Wednesday, February 15, 2017

Free Traders Shouldn't Mourn the Loss of the TPP

The Trans-Pacific Partnership is an example of why free trade came to have such a bad reputation with the American public. Rather than a simple agreement to lower tariffs for mutual benefit, it morphed into a massive international regulatory regime over 5,000 pages long. It was weighed down by numerous non-trade provisions aimed at appeasing non-trade special interests. To be sure, there may be worthy environmental and labor issues worth addressing through international agreements, but these should be considered in separate treaties and have no business being part of trade negotiations.
Regulatory competition may be a better solution than harmonization.



Instead, the TPP went down the road of regulatory harmonization, a good-faith effort to tackle non-tariff barriers to trade that became hostage to special interests. Moreover, the complexity of the regulations meant that there needed to be an investor-state dispute resolution process, whereby companies that had invested in a country on the basis of the agreement could sue the country for redress of grievances if the regulations weren’t properly applied. The presence of these processes led to accusations that the TPP was “corporatist” and that it was anti-democratic, putting corporate interest above national legislation.
Meanwhile, NAFTA, which comes from a previous generation of trade deals, has some of these problems (there are certain labor and environmental standards in the agreement) but not to the extent that it harmonizes regulation. Instead, what may have happened over the years is that companies might have been forced out of the U.S. to Mexico by America’s hyper-regulation (the chart below, from a CNBC story, shows how the balance of trade with Mexico gets much worse after 2003, a time when there appears to have been a steep change in the cost of regulation in the U.S. – see Table 2 in Ten Thousand Commandments).

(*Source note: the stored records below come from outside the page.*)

(* ===== verification/ExtTranslateProofs.v ===== *)
(** * ExtTranslateProofs: what the translation hook guarantees

    Theorems on the definitions of ExtTranslate: where filters are inserted and
    how many, which routes are disabled, which clusters are added, what the hook
    leaves alone, and that every pool a listener reaches gets its filter. *)

From S2P Require Import Prelude GoStd ExtPool Envoy ExtTranslate.


(** How many filters of a list carry a name. *)
Definition named (n : string) (fs : list HttpFilter) : nat :=
  length (filter (fun f => hf_name f = n) fs).

Definition pools_named (n : string) (pools : list InferencePool) : nat :=
  length (filter (fun p => httpFilterNameForInferencePool p = n) pools).

Definition filter_names (pools : list InferencePool) : list string :=
  httpFilterNameForInferencePool <$> pools.

Section Translate.
Context {PC : ProtoCodec} {MI : MapIter}.

(** ** Searching and inserting filters *)

Lemma named_app n fs gs : named n (fs ++ gs) = (named n fs + named n gs)%nat.
Proof. unfold named. by rewrite filter_app, length_app. Qed.

Lemma named_cons n f fs :
  named n (f :: fs) = ((if decide (hf_name f = n) then 1 else 0) + named n fs)%nat.
Proof. unfold named. rewrite filter_cons. by case_decide. Qed.

Lemma pools_named_cons n p ps :
  pools_named n (p :: ps)
  = ((if decide (httpFilterNameForInferencePool p = n) then 1 else 0) + pools_named n ps)%nat.
Proof. unfold pools_named. rewrite filter_cons. by case_decide. Qed.

Lemma poolFilters_cons fs p ps :
  poolFilters fs (p :: ps)
  = match poolFilter fs p with Some f => f :: poolFilters fs ps | None => poolFilters fs ps end.
Proof. done. Qed.

Lemma named_elem n fs : named n fs <> 0%nat <-> exists f, f ∈ fs /\ hf_name f = n.
Proof.
  unfold named. split.
  - intros H. destruct (filter _ fs) as [|f l] eqn:E; [done|].
    assert (f ∈ filter (fun f => hf_name f = n) fs) as Hf by (rewrite E; left).
    apply list_elem_of_filter in Hf. naive_solver.
  - intros (f & Hf & Hn) H0. apply nil_length_inv in H0.
    assert (f ∈ filter (fun f => hf_name f = n) fs) as Hin by by apply list_elem_of_filter.
    rewrite H0 in Hin. by apply not_elem_of_nil in Hin.
Qed.

Lemma searchFilter_absent name i fs : searchFilter name i fs = Ret None <-> named name fs = 0%nat.
Proof.
  revert i. induction fs as [|f fs IH]; intros i; [done|]. simpl. unfold named.
  rewrite filter_cons. case_bool_decide; [|rewrite decide_False by done; apply IH].
  rewrite decide_True by done. unfold unmarshalExtProc. destruct (_ ≫= _); done.
Qed.

Lemma toAny_total m : is_Some (proto_marshal m) -> exists a, toAny m = Ret a.
Proof. intros [b Hb]. unfold toAny. rewrite Hb. eauto. Qed.

Lemma insertPoolFilters_ret fs news out :
  insertPoolFilters fs news = Ret out ->
  (news = [] /\ out = fs) \/
  exists init router, fs = init ++ [router] /\ out = init ++ news ++ [router].
Proof.
  unfold insertPoolFilters. destruct news as [|g news]; intros H; [by simplify_eq; left|right].
  destruct (last fs) as [router|] eqn:E; [|done]. simplify_eq.
  apply last_Some in E as [init ->]. exists init, router. split; [done|].
  rewrite length_app. simpl. replace (length init + 1 - 1)%nat with (length init) by lia.
  by rewrite take_app_length, <- app_assoc.
Qed.

Lemma insertPoolFilters_nonempty fs news : fs <> [] -> exists out, insertPoolFilters fs news = Ret out.
Proof.
  intros H. unfold insertPoolFilters. destruct news; [eauto|].
  destruct (last fs) eqn:E; [eauto|]. by apply last_None in E.
Qed.

Lemma insertPoolFilters_named n fs news out :
  insertPoolFilters fs news = Ret out -> named n out = (named n fs + named n news)%nat.
Proof.
  intros [[-> ->]|(init & router & -> & ->)]%insertPoolFilters_ret; rewrite ?named_app.
  - unfold named. simpl. lia.
  - lia.
Qed.

Lemma poolFilter_name fs pool f :
  poolFilter fs pool = Some f ->
  hf_name f = httpFilterNameForInferencePool pool /\
  unmarshalExtProc (hf_typed_config f) = Ret (buildHTTPFilterForInferencePool pool).
Proof.
  unfold poolFilter, buildInferencePoolHTTPFilter. intros H.
  destruct (searchInferencePoolInFilterChain pool fs) as [[|]|?|?]; [done| |done..].
  destruct (toAny _) as [a|?|?] eqn:Ha; simplify_eq/=. split; [done|]. by apply toAny_extproc_roundtrip.
Qed.

Lemma poolFilter_some fs pool :
  (forall e, is_Some (proto_marshal (MExtProc e))) ->
  is_Some (poolFilter fs pool) <-> named (httpFilterNameForInferencePool pool) fs = 0%nat.
Proof.
  intros Hm. rewrite <- (searchFilter_absent _ 0). unfold poolFilter, searchInferencePoolInFilterChain.
  destruct (toAny_total _ (Hm (buildHTTPFilterForInferencePool pool))) as [a Ha].
  unfold buildInferencePoolHTTPFilter. rewrite Ha. simpl.
  destruct (searchFilter _ _ _) as [[|]|?|?]; split; try done; intros []; done.
Qed.

Lemma poolFilters_named n fs pools :
  (forall e, is_Some (proto_marshal (MExtProc e))) ->
  named n (poolFilters fs pools)
  = if decide (named n fs = 0%nat) then pools_named n pools else 0%nat.
Proof.
  intros Hm. induction pools as [|p pools IH]; [simpl; by case_decide|].
  rewrite pools_named_cons, poolFilters_cons.
  destruct (poolFilter fs p) as [f|] eqn:Ef.
  - destruct (poolFilter_name _ _ _ Ef) as [Hn _].
    assert (named (httpFilterNameForInferencePool p) fs = 0%nat) as H0
      by (apply poolFilter_some; [done|by rewrite Ef]).
    rewrite named_cons, Hn, IH. repeat case_decide; congruence || lia.
  - assert (named (httpFilterNameForInferencePool p) fs <> 0%nat) as H0.
    { intros H0. apply poolFilter_some in H0; [|done]. rewrite Ef in H0. by destruct H0. }
    rewrite IH. repeat case_decide; congruence || lia.
Qed.

(** ** Filter chains *)

Lemma findHcm_spec chain i0 fs hcm i :
  findHcm chain i0 fs = Ret (hcm, i) ->
  (i0 <= i)%nat /\
  forall a h, unmarshalHcm (Some a) = Ret h ->
    findHcm chain i0 (alter (setTypedConfig a) (i - i0) fs) = Ret (h, i) /\
    forall j f, fs !! j = Some f -> f_name f <> HTTPConnectionManager_name ->
      alter (setTypedConfig a) (i - i0) fs !! j = Some f.
Proof.
  revert i0. induction fs as [|f fs IH]; intros i0 H; [done|]. simpl in H.
  case_bool_decide as Hn.
  - apply obind_ret_inv in H as (h0 & _ & H). simplify_eq. split; [lia|].
    intros a h Ha. split; [|rewrite Nat.sub_diag; by intros [|j] g ? ?; simplify_eq/=]. rewrite Nat.sub_diag. simpl. rewrite bool_decide_eq_true_2 by done.
    change (f_typed_config (setTypedConfig a f)) with (Some a). by rewrite Ha.
  - destruct (IH _ H) as [Hle Hf]. split; [lia|]. intros a h Ha.
    replace (i - i0)%nat with (S (i - S i0)) by lia. simpl.
    rewrite bool_decide_eq_false_2 by done. destruct (Hf a h Ha) as [Hf1 Hf2]. split; [done|].
    intros [|j] g Hg ?; simplify_eq/=; [done|]. by apply Hf2.
Qed.

Lemma findHcm_no_panic chain i fs p : findHcm chain i fs <> Panic p.
Proof.
  revert i. induction fs as [|f fs IH]; intros i; [done|]. simpl. case_bool_decide; [|apply IH].
  unfold unmarshalHcm. by destruct (_ ≫= _).
Qed.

This is not to say that NAFTA has not been beneficial – it has been overall – or that the TPP’s tariff reductions would not have outweighed the regulatory burden. Yet it is clear that the opposition of both main candidates in the recent election to the TPP (and we should also remember that President Obama promised to renegotiate NAFTA) suggests that trade deals like the TPP are no longer feasible.
What’s a free trader to do, then? When it comes to non-tariff barriers, there is an alternative to 5,000 pages of regulatory harmonization. As CEI’s scholars have long argued, regulatory competition may be a better solution than harmonization:
[H]armonization can lead to conformity and stagnation – resulting in superior alternatives not being explored. Rather, policymakers should look to competition among regulatory regimes. This “discovery process” is a better way to reduce transaction costs and thus increase voluntary wealth creation.
Providing companies with a choice of regulatory regimes often works better than a single uniform regulatory structure or a harmonized system. Centralized regulators can suffer from limited information and pressures from special interest groups. Dispersed regulatory structures can satisfy different preferences, try varied approaches to regulating, gain information about what works and what doesn’t, and provide feedback to learn more about the cost effectiveness of specific rules. Regulatory competition provides these benefits.
Regulatory competition works best by mutual recognition. For instance, Australia and New Zealand have formed a single economic market based around the Trans-Tasman Mutual Recognition Agreement, whereby
  • Goods legally sold in one country can be sold in the other.  This principle operates regardless of different standards, or other sale-related regulatory requirements between New Zealand and Australia.
  • Someone registered to practice an occupation in one country is entitled to practice an equivalent occupation in the other country, without further testing or examination.
Such an agreement would probably work very well between the U.S. and Canada – and, indeed, between the U.S. and both Australia and New Zealand in the Trans-Pacific context. Mexico, on the other hand, would probably have to significantly improve its standards before becoming eligible for such mutual recognition. In particular, regulatory competition does not require an investor-state dispute process. All disputes are handled by the appropriate country’s legal system. This requires a strong commitment by the country to such basic ideas as rule of law, enforcement of contracts, property rights, freedom from corruption, and so on. Countries like Mexico and Vietnam have a way to go in this area – they rank 62nd and 131st respectively in the Heritage Foundation Index of Economic Freedom.
The decision to end the failed TPP experiment not be the disaster for free trade it seems like at first blush.
Australia, New Zealand, Canada, Chile, Singapore, and Hong Kong, on the other hand, all rank highly – 5th, 3rd, 6th, 7th, 2nd, and 1st respectively in the Heritage Index. Indeed, they are better than the United States, which is now ranked 11th. A series of mutual recognition agreements with these former TPP countries would effectively form the nucleus of a Global Free Trade Association that would provide a beacon of light for countries that want to improve trade by improving their governance.
In short, the decisions to end the failed TPP experiment and perhaps pull the plug on NAFTA may not be the disaster for free trade they seem like at first blush. Such a radical rethink of trade may have free traders celebrating after all.